Would you please return the lines of the entries below starting at the line that has "[BySmallestKey]. *)" and ending at the line that has "(** An update of [levels_[level]]. *)", both included, exactly as they are?

########

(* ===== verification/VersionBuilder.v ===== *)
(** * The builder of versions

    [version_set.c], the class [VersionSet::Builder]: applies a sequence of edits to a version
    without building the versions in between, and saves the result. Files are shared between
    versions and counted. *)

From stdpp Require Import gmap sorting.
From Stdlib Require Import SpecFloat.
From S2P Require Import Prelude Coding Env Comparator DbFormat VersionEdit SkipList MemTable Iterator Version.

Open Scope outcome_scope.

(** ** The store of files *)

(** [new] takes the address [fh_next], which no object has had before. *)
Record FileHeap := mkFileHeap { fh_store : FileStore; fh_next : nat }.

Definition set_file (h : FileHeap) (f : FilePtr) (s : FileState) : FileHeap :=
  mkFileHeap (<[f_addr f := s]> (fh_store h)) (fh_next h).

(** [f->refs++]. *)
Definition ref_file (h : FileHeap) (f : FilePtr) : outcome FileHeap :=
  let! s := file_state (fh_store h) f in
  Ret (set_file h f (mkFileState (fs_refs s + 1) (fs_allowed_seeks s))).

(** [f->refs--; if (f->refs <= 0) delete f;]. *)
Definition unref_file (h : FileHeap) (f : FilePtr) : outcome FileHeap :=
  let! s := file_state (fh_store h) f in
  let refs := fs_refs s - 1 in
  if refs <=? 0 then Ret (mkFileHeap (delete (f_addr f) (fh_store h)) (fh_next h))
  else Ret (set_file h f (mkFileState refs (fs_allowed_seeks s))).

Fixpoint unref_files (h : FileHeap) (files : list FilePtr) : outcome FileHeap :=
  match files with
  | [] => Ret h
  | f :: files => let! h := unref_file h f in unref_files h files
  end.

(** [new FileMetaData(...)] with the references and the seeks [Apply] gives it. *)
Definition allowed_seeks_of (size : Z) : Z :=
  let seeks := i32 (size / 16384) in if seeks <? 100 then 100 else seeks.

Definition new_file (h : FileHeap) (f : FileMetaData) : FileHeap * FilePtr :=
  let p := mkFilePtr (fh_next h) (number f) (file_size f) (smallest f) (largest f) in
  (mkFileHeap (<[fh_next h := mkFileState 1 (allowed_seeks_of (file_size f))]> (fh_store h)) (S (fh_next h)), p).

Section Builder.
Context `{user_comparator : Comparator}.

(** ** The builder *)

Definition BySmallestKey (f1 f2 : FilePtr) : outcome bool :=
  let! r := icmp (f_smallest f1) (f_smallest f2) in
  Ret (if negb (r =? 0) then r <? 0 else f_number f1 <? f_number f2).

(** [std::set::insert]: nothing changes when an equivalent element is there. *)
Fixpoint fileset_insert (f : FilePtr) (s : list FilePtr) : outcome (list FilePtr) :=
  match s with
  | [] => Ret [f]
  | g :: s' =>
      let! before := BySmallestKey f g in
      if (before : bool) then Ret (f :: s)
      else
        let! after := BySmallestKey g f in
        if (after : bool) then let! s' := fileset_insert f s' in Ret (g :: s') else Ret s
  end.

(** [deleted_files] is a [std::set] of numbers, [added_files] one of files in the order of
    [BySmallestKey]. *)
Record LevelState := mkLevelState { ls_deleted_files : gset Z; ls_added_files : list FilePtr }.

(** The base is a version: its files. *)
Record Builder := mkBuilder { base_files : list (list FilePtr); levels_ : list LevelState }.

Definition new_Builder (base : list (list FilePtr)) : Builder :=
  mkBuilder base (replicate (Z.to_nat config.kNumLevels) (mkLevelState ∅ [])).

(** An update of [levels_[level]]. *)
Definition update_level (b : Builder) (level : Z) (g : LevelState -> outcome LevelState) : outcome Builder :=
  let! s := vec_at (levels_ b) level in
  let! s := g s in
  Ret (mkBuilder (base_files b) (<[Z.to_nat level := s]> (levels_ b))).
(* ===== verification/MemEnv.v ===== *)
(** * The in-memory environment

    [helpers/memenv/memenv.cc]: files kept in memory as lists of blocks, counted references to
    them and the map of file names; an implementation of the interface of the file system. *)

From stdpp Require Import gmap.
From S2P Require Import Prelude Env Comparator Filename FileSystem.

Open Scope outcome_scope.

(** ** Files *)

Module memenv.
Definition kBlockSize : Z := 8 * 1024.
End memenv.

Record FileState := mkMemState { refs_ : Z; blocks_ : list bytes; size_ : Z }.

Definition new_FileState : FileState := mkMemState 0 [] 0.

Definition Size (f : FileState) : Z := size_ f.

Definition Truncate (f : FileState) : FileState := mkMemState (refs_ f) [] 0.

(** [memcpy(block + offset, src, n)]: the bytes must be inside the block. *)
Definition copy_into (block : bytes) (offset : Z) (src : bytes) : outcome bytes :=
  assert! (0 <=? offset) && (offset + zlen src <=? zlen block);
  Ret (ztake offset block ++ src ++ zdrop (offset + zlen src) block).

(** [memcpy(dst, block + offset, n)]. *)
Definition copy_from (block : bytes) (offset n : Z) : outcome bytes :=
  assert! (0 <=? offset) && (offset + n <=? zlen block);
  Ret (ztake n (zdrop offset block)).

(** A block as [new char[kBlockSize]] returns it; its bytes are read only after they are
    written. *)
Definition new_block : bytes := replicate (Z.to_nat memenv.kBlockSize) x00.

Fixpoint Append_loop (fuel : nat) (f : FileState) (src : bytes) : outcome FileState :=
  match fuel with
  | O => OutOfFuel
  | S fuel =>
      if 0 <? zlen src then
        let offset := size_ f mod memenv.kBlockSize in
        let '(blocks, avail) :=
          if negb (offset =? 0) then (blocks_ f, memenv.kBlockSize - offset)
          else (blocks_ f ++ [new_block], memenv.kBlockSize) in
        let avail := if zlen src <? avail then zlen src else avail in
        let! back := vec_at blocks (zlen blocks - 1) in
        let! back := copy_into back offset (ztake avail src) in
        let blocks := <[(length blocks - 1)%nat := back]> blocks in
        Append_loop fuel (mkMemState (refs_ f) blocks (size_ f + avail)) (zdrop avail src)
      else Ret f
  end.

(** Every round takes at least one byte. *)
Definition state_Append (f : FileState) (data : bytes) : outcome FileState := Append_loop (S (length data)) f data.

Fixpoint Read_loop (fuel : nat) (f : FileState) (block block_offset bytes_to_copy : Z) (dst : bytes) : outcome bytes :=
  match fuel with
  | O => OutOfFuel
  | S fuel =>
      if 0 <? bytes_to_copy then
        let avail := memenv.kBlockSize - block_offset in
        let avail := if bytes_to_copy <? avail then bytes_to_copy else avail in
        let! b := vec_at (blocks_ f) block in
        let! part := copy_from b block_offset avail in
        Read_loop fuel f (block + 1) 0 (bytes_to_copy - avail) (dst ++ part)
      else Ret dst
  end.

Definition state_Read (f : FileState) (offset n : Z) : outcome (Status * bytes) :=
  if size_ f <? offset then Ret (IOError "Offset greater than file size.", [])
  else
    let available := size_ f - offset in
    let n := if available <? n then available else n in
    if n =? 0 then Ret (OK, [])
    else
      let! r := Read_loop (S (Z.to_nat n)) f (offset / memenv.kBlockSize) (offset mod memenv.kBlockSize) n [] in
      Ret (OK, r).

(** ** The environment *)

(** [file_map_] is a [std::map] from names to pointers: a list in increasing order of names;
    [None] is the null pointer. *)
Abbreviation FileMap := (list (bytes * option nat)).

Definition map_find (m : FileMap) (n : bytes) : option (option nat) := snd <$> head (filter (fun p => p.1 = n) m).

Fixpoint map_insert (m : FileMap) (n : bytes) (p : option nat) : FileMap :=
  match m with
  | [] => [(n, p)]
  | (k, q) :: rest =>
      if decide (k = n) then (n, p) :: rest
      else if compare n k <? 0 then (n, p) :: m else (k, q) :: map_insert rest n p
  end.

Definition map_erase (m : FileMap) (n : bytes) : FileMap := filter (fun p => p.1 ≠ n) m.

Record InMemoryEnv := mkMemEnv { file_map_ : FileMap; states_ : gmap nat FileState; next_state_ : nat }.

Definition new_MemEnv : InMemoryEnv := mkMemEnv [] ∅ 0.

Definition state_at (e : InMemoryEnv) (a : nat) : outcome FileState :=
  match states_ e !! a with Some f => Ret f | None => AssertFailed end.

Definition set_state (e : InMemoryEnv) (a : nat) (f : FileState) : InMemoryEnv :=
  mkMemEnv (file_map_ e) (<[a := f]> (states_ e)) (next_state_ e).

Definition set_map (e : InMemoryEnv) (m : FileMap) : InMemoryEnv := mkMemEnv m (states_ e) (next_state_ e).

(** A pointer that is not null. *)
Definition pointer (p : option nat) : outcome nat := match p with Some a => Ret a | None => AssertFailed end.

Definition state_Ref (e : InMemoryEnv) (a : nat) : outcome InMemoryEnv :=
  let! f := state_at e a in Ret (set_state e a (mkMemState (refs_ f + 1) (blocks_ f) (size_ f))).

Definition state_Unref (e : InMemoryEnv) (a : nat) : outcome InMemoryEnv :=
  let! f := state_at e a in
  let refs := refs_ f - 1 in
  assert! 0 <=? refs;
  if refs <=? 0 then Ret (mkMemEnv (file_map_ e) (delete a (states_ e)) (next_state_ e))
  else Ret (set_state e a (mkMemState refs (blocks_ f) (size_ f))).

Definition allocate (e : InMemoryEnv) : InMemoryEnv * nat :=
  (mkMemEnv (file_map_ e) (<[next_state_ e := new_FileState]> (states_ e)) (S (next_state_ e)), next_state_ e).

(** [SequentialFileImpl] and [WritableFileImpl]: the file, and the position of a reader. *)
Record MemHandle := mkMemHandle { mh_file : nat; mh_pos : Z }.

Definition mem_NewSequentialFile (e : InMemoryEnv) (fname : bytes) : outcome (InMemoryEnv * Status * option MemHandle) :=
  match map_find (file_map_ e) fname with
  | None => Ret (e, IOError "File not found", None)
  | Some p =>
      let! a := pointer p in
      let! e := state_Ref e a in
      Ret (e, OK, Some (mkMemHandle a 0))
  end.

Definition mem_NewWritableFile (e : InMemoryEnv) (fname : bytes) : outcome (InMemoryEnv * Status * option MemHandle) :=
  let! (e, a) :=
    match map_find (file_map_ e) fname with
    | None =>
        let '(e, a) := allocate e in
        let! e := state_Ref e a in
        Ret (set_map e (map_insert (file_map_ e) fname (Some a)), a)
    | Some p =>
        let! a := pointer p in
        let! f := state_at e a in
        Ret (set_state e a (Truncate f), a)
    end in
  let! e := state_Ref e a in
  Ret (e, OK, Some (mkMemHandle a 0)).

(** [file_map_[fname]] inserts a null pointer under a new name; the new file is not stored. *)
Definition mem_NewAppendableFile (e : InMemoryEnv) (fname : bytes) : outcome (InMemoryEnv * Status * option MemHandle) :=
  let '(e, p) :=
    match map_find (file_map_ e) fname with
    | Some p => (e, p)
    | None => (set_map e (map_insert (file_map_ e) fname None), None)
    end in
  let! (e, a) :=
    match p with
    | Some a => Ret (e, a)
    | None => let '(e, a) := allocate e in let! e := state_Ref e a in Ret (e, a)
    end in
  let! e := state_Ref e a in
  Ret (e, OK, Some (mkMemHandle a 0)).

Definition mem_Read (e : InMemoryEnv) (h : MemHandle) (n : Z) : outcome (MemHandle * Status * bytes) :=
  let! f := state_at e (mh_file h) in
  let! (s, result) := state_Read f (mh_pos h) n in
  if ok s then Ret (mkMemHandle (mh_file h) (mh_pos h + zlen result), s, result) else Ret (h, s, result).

########

Output of the task
    [BySmallestKey]. *)
Record LevelState := mkLevelState { ls_deleted_files : gset Z; ls_added_files : list FilePtr }.

(** The base is a version: its files. *)
Record Builder := mkBuilder { base_files : list (list FilePtr); levels_ : list LevelState }.

Definition new_Builder (base : list (list FilePtr)) : Builder :=
  mkBuilder base (replicate (Z.to_nat config.kNumLevels) (mkLevelState ∅ [])).

(** An update of [levels_[level]]. *)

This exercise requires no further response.